====== Supplied material ======
(** X26. For a spin array and an indexing expression [crds] made of
    one-dimensional integer index arrays, with at least [ndim] entries,
    valid on the dense view [v] of a compact array [v_] of [N * nM] blocks
    and whose spatial entries select masked-in positions only, [crds_]
    returns [crds[0]], then the compact indices of the selected positions,
    then [crds[ndim:]], and [v_[crds_] == v[crds]]. *)
Theorem crds__translates (sp : SpinArray) (v_ v : list A)
    (crds : list (list Z)) (r : list B) :
  mask_fits sp ->
  shape sp <> [] ->
  ndim sp <= length crds ->
  length v_ = batch sp * nM sp ->
  embed nan sp v_ = Ok v ->
  adv_index sub (shape sp) v crds = Ok r ->
  selects_masked sp crds ->
  exists inds_,
    crds_ sp crds = Ok (hd [] crds :: inds_ :: skipn (ndim sp) crds) /\
    adv_index sub_none (1 :: Nd sp) (rank_table (mask sp))
      ([0%Z] :: spatial_of sp crds) = Ok inds_ /\
    adv_index sub [batch sp; nM sp] v_
      (hd [] crds :: inds_ :: skipn (ndim sp) crds) = Ok r.
Proof.
  destruct sp as [shp m].
  unfold mask_fits, selects_masked, spatial_of, crds_.
  intros Hm Hshp Hlen Hv_ Hv Hr (bs & Hbs & Htrue).
  rewrite embed_ok in Hv by exact Hv_.
  destruct shp as [|N dims]; [contradiction|]. clear Hshp.
  unfold ndim, Nd, batch, nM, numel in *.
  destruct crds as [|c0 rest]; [simpl in Hlen; lia|].
  cbn [shape mask hd tl length skipn Nat.sub] in *.
  rewrite Nat.sub_0_r in *.
  set (spatial := firstn (length dims) rest) in *.
  set (trail := skipn (length dims) rest).
  assert (Hrest : rest = spatial ++ trail)
    by (symmetry; apply firstn_skipn).
  assert (Hsp : length spatial = length dims)
    by (apply firstn_length_le; lia).
  (* the dense view *)
  injection Hv as <-.
  (* the mask at the selected positions *)
  unfold adv_index in Hbs. bind_inv Hbs.
  change (map (@length Z) ([0%Z] :: spatial))
    with (1 :: map (@length Z) spatial) in E.
  rename a into Ls.
  (* the dense indexing *)
  unfold adv_index in Hr. bind_inv Hr. rename a into L.
  rewrite Hrest in E0, Hr.
  change (map (@length Z) (c0 :: spatial ++ trail))
    with (length c0 :: map (@length Z) (spatial ++ trail)) in E0.
  exists (sel m dims spatial Ls).
  assert (Hle : (S (length dims) <=? S (length rest)) = true)
    by (apply Nat.leb_le; lia).
  split; [|split].
  - rewrite Hle. simpl bind.
    rewrite (@sel_from_table dims m Hm spatial Hsp Ls bs E Hbs Htrue
               (compact_table m) (@compact_table_true m)).
    simpl bind. rewrite (@filter_sel dims m Hm spatial Hsp Ls). reflexivity.
  - apply (@sel_from_table dims m Hm spatial Hsp Ls bs E Hbs Htrue).
    intros q Hq. apply rank_table_nth.
    apply nth_error_nth_true in Hq. tauto.
  - apply (@mapM_translated A B sub nan N dims m Hm c0 spatial trail Hsp
             Ls bs E Hbs Htrue L E0 v_ Hv_ r Hr).
Qed.
End CrdsTranslation.

Lemma crds__translates_witness :
  let sp := mkSpinArray [2; 2; 2] [true; false; false; true] in
  let crds := [[0; 1; 1]; [0; 1; -1]; [0; 1; -1]]%Z in
  let v_ := [10; 13; 20; 23] in
  length v_ = batch sp * nM sp /\
  embed 0 sp v_ = Ok [10; 0; 0; 13; 20; 0; 0; 23] /\
  adv_index sub_none (shape sp) [10; 0; 0; 13; 20; 0; 0; 23] crds
  = Ok [10; 23; 23] /\
  exists inds_,
    crds_ sp crds = Ok (hd [] crds :: inds_ :: skipn (ndim sp) crds) /\
    adv_index sub_none (1 :: Nd sp) (rank_table (mask sp))
      ([0%Z] :: spatial_of sp crds) = Ok inds_ /\
    adv_index sub_none [batch sp; nM sp] v_
      (hd [] crds :: inds_ :: skipn (ndim sp) crds) = Ok [10; 23; 23].
Proof.
  intros sp crds v_. split; [reflexivity|]. split; [reflexivity|].
  split; [reflexivity|].
  apply (@crds__translates nat nat sub_none 0 sp v_
           [10; 0; 0; 13; 20; 0; 0; 23] crds [10; 23; 23]).
  - reflexivity.
  - discriminate.
  - apply Nat.leb_le. reflexivity.
  - reflexivity.
  - reflexivity.
  - reflexivity.
  - exists [true; true; true]. split; [reflexivity|]. repeat constructor.
Defined.

(** * Further properties *)

(** ** Compact and dense, the other way round *)

Lemma masked_select_assign {A : Type} (m : list bool) (out src : list A) :
  length out = length m -> length src = count_true m ->
  masked_select m (masked_assign m out src) = src.
Proof.
  revert out src. induction m as [|b m IH]; intros out src Ho Hs.
  - unfold count_true in Hs. simpl in Hs.
    destruct src; [|discriminate]. destruct out; reflexivity.
  - destruct out as [|o out]; [discriminate|]. injection Ho as Ho.
    rewrite count_true_cons in Hs. destruct b; simpl in *.
    + destruct src as [|s src]; [discriminate|]. simpl.
      rewrite IH by (auto; lia). reflexivity.
    + apply IH; assumption.
Qed.

Lemma count_true_full (m : list bool) :
  count_true m = length m -> m = repeat true (length m).
Proof.
  induction m as [|b m IH]; intros H; [reflexivity|].
  rewrite count_true_cons in H. simpl in H.
  assert (Hc : count_true m <= length m).
  { unfold count_true. apply filter_length_le. }
  destruct b; simpl in H; [|lia].
  simpl. f_equal. apply IH. lia.
Qed.

Lemma expand_mask_full (n k : nat) :
  expand_mask n (repeat true k) = repeat true (n * k).
Proof.
  unfold expand_mask. induction n as [|n IH]; simpl; [reflexivity|].
  rewrite IH, repeat_app. reflexivity.
Qed.

Lemma masked_assign_full {A : Type} (n : nat) (out src : list A) :
  length out = n -> length src = n ->
  masked_assign (repeat true n) out src = src.
Proof.
  revert out src. induction n as [|n IH]; intros [|o out] [|s src] Ho Hs;
    simpl in *; try reflexivity; try discriminate.
  rewrite IH by lia. reflexivity.
Qed.

Lemma masked_select_full {A : Type} (n : nat) (v : list A) :
  length v = n -> masked_select (repeat true n) v = v.
Proof.
  revert v. induction n as [|n IH]; intros [|x v] H; simpl in *;
    try reflexivity; try discriminate.
  rewrite IH by lia. reflexivity.
Qed.

Section CompactDense.
Context {A : Type}.
Variable nan : A.

(** X1. A compact array of [N * nM] blocks comes back from
    [extract(embed(v_))] as it was. *)
Theorem extract_embed_roundtrip (sp : SpinArray) (v_ : list A) :
  length v_ = batch sp * nM sp ->
  (v <- embed nan sp v_ ;; extract sp v) = Ok v_.
Proof.
  intros Hv. rewrite embed_ok by exact Hv. simpl bind.
  rewrite extract_ok
    by (rewrite length_masked_assign, repeat_length; reflexivity).
  f_equal. apply masked_select_assign.
  - rewrite repeat_length, length_expand_mask. reflexivity.
  - rewrite count_true_expand_mask. exact Hv.
Qed.
(** * libtorrent: resume-data codec and auto-manage scheduler

    A shallow embedding of [src/write_resume_data.cpp] (the resume-data
    codec) and a model of the auto-manage scheduler exercised by
    [simulation/test_auto_manage.cpp], with the properties of the
    specification stated and proved over them. *)

From stdpp Require Import gmap strings list fin_maps.
From Stdlib Require Import ZArith Lia.
From Stdlib Require Ascii String.

#[local] Set Warnings "-register-all".
#[local] Open Scope Z_scope.

(* ===================================================================== *)
(** * Part I: definitions *)
(* ===================================================================== *)

(** ** The bencoded entry model ([libtorrent::entry]) *)

Module Entry.

(** Modelled from the spec: [libtorrent::entry] ([entry.hpp] is not among
    the sources), the recursive tagged value of section 4.3 with its
    preformatted leaf. A default-constructed entry, as [entry ret] and the
    elements that [std::vector<entry>::resize] appends, has no type yet
    ([undefined_t]); the accessors [dict()], [list()] and [string()] that
    [write_resume_data.cpp] applies to it turn an undefined entry into an
    empty value of the requested type and return a reference to it.
    Dictionaries are [std::map<std::string, entry>]. *)
Inductive entry : Type :=
  | undefined_t
  | int_t (i : Z)
  | string_t (s : string)
  | list_t (l : list entry)
  | dictionary_t (d : gmap string entry)
  | preformatted_t (b : string).

(** [e.dict()]: the dictionary held by [e]; an undefined entry is
    constructed as an empty dictionary. (On an entry of another type the
    accessor throws; the codec only applies it to [entry ret], which is
    undefined or a dictionary.) *)
Definition entry_dict (e : entry) : gmap string entry :=
  match e with dictionary_t d => d | _ => ∅ end.

(** [e.list()] and [e.string()], with the same convention. *)
Definition entry_list (e : entry) : list entry :=
  match e with list_t l => l | _ => [] end.

Definition entry_string (e : entry) : string :=
  match e with string_t s => s | _ => "" end.

(** [dictionary_type::operator[]]: find or default-construct. *)
Definition dict_at (k : string) (d : gmap string entry) : entry :=
  default undefined_t (d !! k).

(** [e[k]] read as a value. *)
Definition entry_at (k : string) (e : entry) : entry :=
  dict_at k (entry_dict e).

(** [e[k] = v]. *)
Definition entry_set (k : string) (v : entry) (e : entry) : entry :=
  dictionary_t (<[k := v]> (entry_dict e)).

(** Lookup of a top-level key, [None] when the key is absent (or when the
    entry is not a dictionary at all). *)
Definition entry_find (k : string) (e : entry) : option entry :=
  entry_dict e !! k.

(** A statement guarded by a condition: [if (c) stmt;]. *)
Definition when (c : bool) (stmt : entry → entry) (e : entry) : entry :=
  if c then stmt e else e.

(** [e[k].list()] followed by [push_back] of every element of [xs]. *)
Definition entry_list_append (k : string) (xs : list entry) (e : entry) : entry :=
  entry_set k (list_t (entry_list (entry_at k e) ++ xs)) e.

(** [e[k].string()] followed by appending [s]. *)
Definition entry_string_append (k : string) (s : string) (e : entry) : entry :=
  entry_set k (string_t (entry_string (entry_at k e) +:+ s)) e.

(** [std::vector<entry>::resize(n)] when growing: default-constructed
    (undefined) entries are appended. *)
Definition resize (l : list entry) (n : nat) : list entry :=
  take n l ++ replicate (n - length l) undefined_t.

Definition is_list (e : entry) : bool :=
  match e with list_t _ => true | _ => false end.

(** [preserves k f]: the statement [f] leaves the top-level key [k] of
    [ret] as it was (present with the same value, or absent). *)
Definition preserves (k : string) (f : entry → entry) : Prop :=
  ∀ e, entry_find k (f e) = entry_find k e.

End Entry.

(** ** The resume-data codec ([write_resume_data.cpp]) *)

Module Codec.
Import Entry.

(** The key sets written by the blocks of [write_resume_data]. *)
Definition info_keys : list string :=
  ["info"; "comment"; "creation date"; "created by"].

Definition torrent_keys : list string :=
  info_keys ++ ["piece layers"; "url-list"; "httpseeds"; "name";
                "announce"; "announce-list"].

Definition list_keys : list string :=
  ["trees"; "trackers"; "url-list"; "httpseeds"].

Definition scalar_keys : list string :=
  ["file-format"; "file-version"; "libtorrent-version"; "allocation";
   "total_uploaded"; "total_downloaded"; "active_time"; "finished_time";
   "seeding_time"; "last_seen_complete"; "last_download"; "last_upload";
   "num_complete"; "num_incomplete"; "num_downloaded"; "seed_mode";
   "upload_mode"; "share_mode"; "apply_ip_filter"; "paused"; "auto_managed";
   "super_seeding"; "sequential_download"; "stop_when_ready"; "disable_dht";
   "disable_lsd"; "disable_pex"; "added_time"; "completed_time"; "save_path";
   "url"; "info-hash"; "info-hash2"].

Definition state_keys : list string :=
  ["unfinished"; "pieces"; "mapped_files"; "peers"; "peers6"; "banned_peers";
   "banned_peers6"; "upload_rate_limit"; "download_rate_limit";
   "max_connections"; "max_uploads"; "file_priority"; "piece_priority"].

Inductive storage_mode_t := storage_mode_allocate | storage_mode_sparse.

(** The flags the codec tests in [add_torrent_params::flags]. *)
Inductive torrent_flag :=
  | seed_mode | upload_mode | share_mode | apply_ip_filter | paused
  | auto_managed | super_seeding | sequential_download | stop_when_ready
  | disable_dht | disable_lsd | disable_pex.

(** [file_storage], as far as the codec queries it. The class is declared
    elsewhere; its accessors are taken as they are, indexed by file. *)
Record file_storage := {
  pad_file_at : nat → bool;
  file_size : nat → Z;
  piece_length : Z;
  file_num_blocks : nat → Z;
  root_ptr : nat → string
}.

(** [torrent_info], as far as the codec queries it. *)
Record torrent_info := {
  info_section : string;
  comment : string;
  creation_date : Z;
  creator : string;
  files : file_storage
}.

(** What [write_resume_data.cpp] uses but does not define: endpoints and
    their serialisation ([socket_io.hpp]), the byte buffer of a bitfield,
    the version string, the block size, the ABI version the library is
    built with, the bit masks of [torrent_flags] and [aux::merkle_tree].
    A SHA-256 digest is represented by its raw bytes ([to_string()]). *)
Class Externals := {
  endpoint : Type;
  is_v6 : endpoint → bool;
  write_endpoint : endpoint → string;
  bitfield_data : list bool → string;
  version_str : string;
  default_block_size : Z;
  TORRENT_ABI_VERSION : Z;
  torrent_flags : torrent_flag → Z;
  merkle_tree : Type;
  merkle_tree_new : Z → Z → string → merkle_tree;
  load_sparse_tree : merkle_tree → list string → list bool → merkle_tree;
  load_tree : merkle_tree → list string → merkle_tree;
  get_piece_layer : merkle_tree → list string;
  root : merkle_tree → string
}.

Section WithExternals.
Context `{Ext : Externals}.

Record add_torrent_params := {
  ti : option torrent_info;
  merkle_trees : list (list string);
  verified_leaf_hashes : list (list bool);
  merkle_tree_mask : list (list bool);
  url_seeds : list string;
  http_seeds : list string;
  name : string;
  trackers : list string;
  tracker_tiers : list Z;
  storage_mode : storage_mode_t;
  total_uploaded : Z;
  total_downloaded : Z;
  active_time : Z;
  finished_time : Z;
  seeding_time : Z;
  last_seen_complete : Z;
  last_download : Z;
  last_upload : Z;
  num_complete : Z;
  num_incomplete : Z;
  num_downloaded : Z;
  flags : Z;
  added_time : Z;
  completed_time : Z;
  save_path : string;
  url : string;
  info_hashes_v1 : string;
  info_hashes_v2 : string;
  (* std::map<piece_index_t, bitfield>, in key order *)
  unfinished_pieces : list (Z * list bool);
  have_pieces : list bool;
  verified_pieces : list bool;
  (* std::map<file_index_t, std::string>, in key order *)
  renamed_files : list (nat * string);
  peers : list endpoint;
  banned_peers : list endpoint;
  upload_limit : Z;
  download_limit : Z;
  max_connections : Z;
  max_uploads : Z;
  file_priorities : list Z;
  piece_priorities : list Z
}.

(** [write_resume_flags]: bit 0 is [write_torrent_only]. *)
Definition write_torrent_only : Z := 1.

(** Small helpers for the conversions the function performs inline. *)

Definition entry_of_bool (b : bool) : entry := int_t (if b then 1 else 0).

(** [bool(atp.flags & torrent_flags::f)] *)
Definition has_flag (fl : Z) (f : torrent_flag) : bool :=
  negb (Z.land fl (torrent_flags f) =? 0).

(** [bit ? '1' : '0'] pushed for every bit. *)
Fixpoint bits_to_ascii (bits : list bool) : string :=
  match bits with
  | [] => ""
  | bit :: r => (if bit then "1" else "0") +:+ bits_to_ascii r
  end.

(** [for (auto const& n : tree) s.append(n.data(), n.size())] *)
Fixpoint concat_hashes (hs : list string) : string :=
  match hs with
  | [] => ""
  | h :: r => h +:+ concat_hashes r
  end.

(** [std::size_t(i)] for an [int] on a 64-bit target. *)
Definition size_t_of_int (i : Z) : Z := i mod 2 ^ 64.

(** [aux::clamp(v, lo, hi)] *)
Definition clamp (v lo hi : Z) : Z :=
  if v <? lo then lo else if hi <? v then hi else v.

(** One iteration of the loop over [atp.merkle_trees] (lines 79-137):
    the dictionary pushed onto [ret_trees] and the update of
    [piece_layers]. *)
Definition tree_dict (atp : add_torrent_params) (f : nat) (tree : list string)
  : gmap string entry :=
  let ret_dict : gmap string entry := {[ "hashes" := string_t (concat_hashes tree) ]} in
  let ret_dict :=
    match verified_leaf_hashes atp !! f with
    | Some verified =>
        if bool_decide (verified = []) then ret_dict
        else <["verified" := string_t (bits_to_ascii verified)]> ret_dict
    | None => ret_dict
    end in
  match merkle_tree_mask atp !! f with
  | Some mask =>
      if bool_decide (mask = []) then ret_dict
      else <["mask" := string_t (bits_to_ascii mask)]> ret_dict
  | None => ret_dict
  end.

(** The mask of file [f] when [f < end_index()] and it is not empty. *)
Definition sparse_mask (atp : add_torrent_params) (f : nat) : option (list bool) :=
  match merkle_tree_mask atp !! f with
  | Some mask => if bool_decide (mask = []) then None else Some mask
  | None => None
  end.

(** The tree rebuilt at lines 117-127. *)
Definition rebuilt_tree (atp : add_torrent_params) (fs : file_storage)
    (f : nat) (tree : list string) : merkle_tree :=
  let t := merkle_tree_new (file_num_blocks fs f)
             (piece_length fs / default_block_size) (root_ptr fs f) in
  match sparse_mask atp f with
  | Some mask => load_sparse_tree t tree mask
  | None => load_tree t tree
  end.

(** The test of line 115:
    [!fs.pad_file_at(f) && fs.file_size(f) > fs.piece_length()]. *)
Definition has_piece_layer (fs : file_storage) (f : nat) : bool :=
  negb (pad_file_at fs f) && (piece_length fs <? file_size fs f).

(** Lines 112-137. [piece_layers[key].string()] finds or creates the
    entry, and every hash of the piece layer is appended to it. *)
Definition piece_layer_step (atp : add_torrent_params) (f : nat)
    (tree : list string) (piece_layers : gmap string entry) : gmap string entry :=
  match ti atp with
  | Some info =>
      let fs := files info in
      if has_piece_layer fs f then
        let t := rebuilt_tree atp fs f tree in
        let key := root t in
        <[key := string_t (entry_string (dict_at key piece_layers)
                            +:+ concat_hashes (get_piece_layer t))]> piece_layers
      else piece_layers
  | None => piece_layers
  end.

(** The loop of lines 77-138, from file index [f] on. *)
Fixpoint write_trees (atp : add_torrent_params) (f : nat)
    (trees : list (list string)) (ret_trees : list entry)
    (piece_layers : gmap string entry) : list entry * gmap string entry :=
  match trees with
  | [] => (ret_trees, piece_layers)
  | tree :: rest =>
      write_trees atp (S f) rest
        (ret_trees ++ [dictionary_t (tree_dict atp f tree)])
        (piece_layer_step atp f tree piece_layers)
  end.

(** For the statement of the properties: the bytes that the files
    [f, f+1, ...] with the trees [trees] append under the key [k], in file
    order, and whether any of them writes under [k] at all. *)
Fixpoint layers_under (atp : add_torrent_params) (fs : file_storage) (k : string)
    (f : nat) (trees : list (list string)) : string :=
  match trees with
  | [] => ""
  | tree :: rest =>
      let t := rebuilt_tree atp fs f tree in
      (if has_piece_layer fs f && bool_decide (root t = k)
       then concat_hashes (get_piece_layer t) else "")
      +:+ layers_under atp fs k (S f) rest
  end.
======
• Exercise instructions
When the line with "adv_index sub_none (shape" is reached in the data above, start copying there, and copy each line exactly until the line with "(** ** Compact" has been copied; copy nothing else.

• Answer to this exercise
  adv_index sub_none (shape sp) [10; 0; 0; 13; 20; 0; 0; 23] crds
  = Ok [10; 23; 23] /\
  exists inds_,
    crds_ sp crds = Ok (hd [] crds :: inds_ :: skipn (ndim sp) crds) /\
    adv_index sub_none (1 :: Nd sp) (rank_table (mask sp))
      ([0%Z] :: spatial_of sp crds) = Ok inds_ /\
    adv_index sub_none [batch sp; nM sp] v_
      (hd [] crds :: inds_ :: skipn (ndim sp) crds) = Ok [10; 23; 23].
Proof.
  intros sp crds v_. split; [reflexivity|]. split; [reflexivity|].
  split; [reflexivity|].
  apply (@crds__translates nat nat sub_none 0 sp v_
           [10; 0; 0; 13; 20; 0; 0; 23] crds [10; 23; 23]).
  - reflexivity.
  - discriminate.
  - apply Nat.leb_le. reflexivity.
  - reflexivity.
  - reflexivity.
  - reflexivity.
  - exists [true; true; true]. split; [reflexivity|]. repeat constructor.
Defined.

(** * Further properties *)

(** ** Compact and dense, the other way round *)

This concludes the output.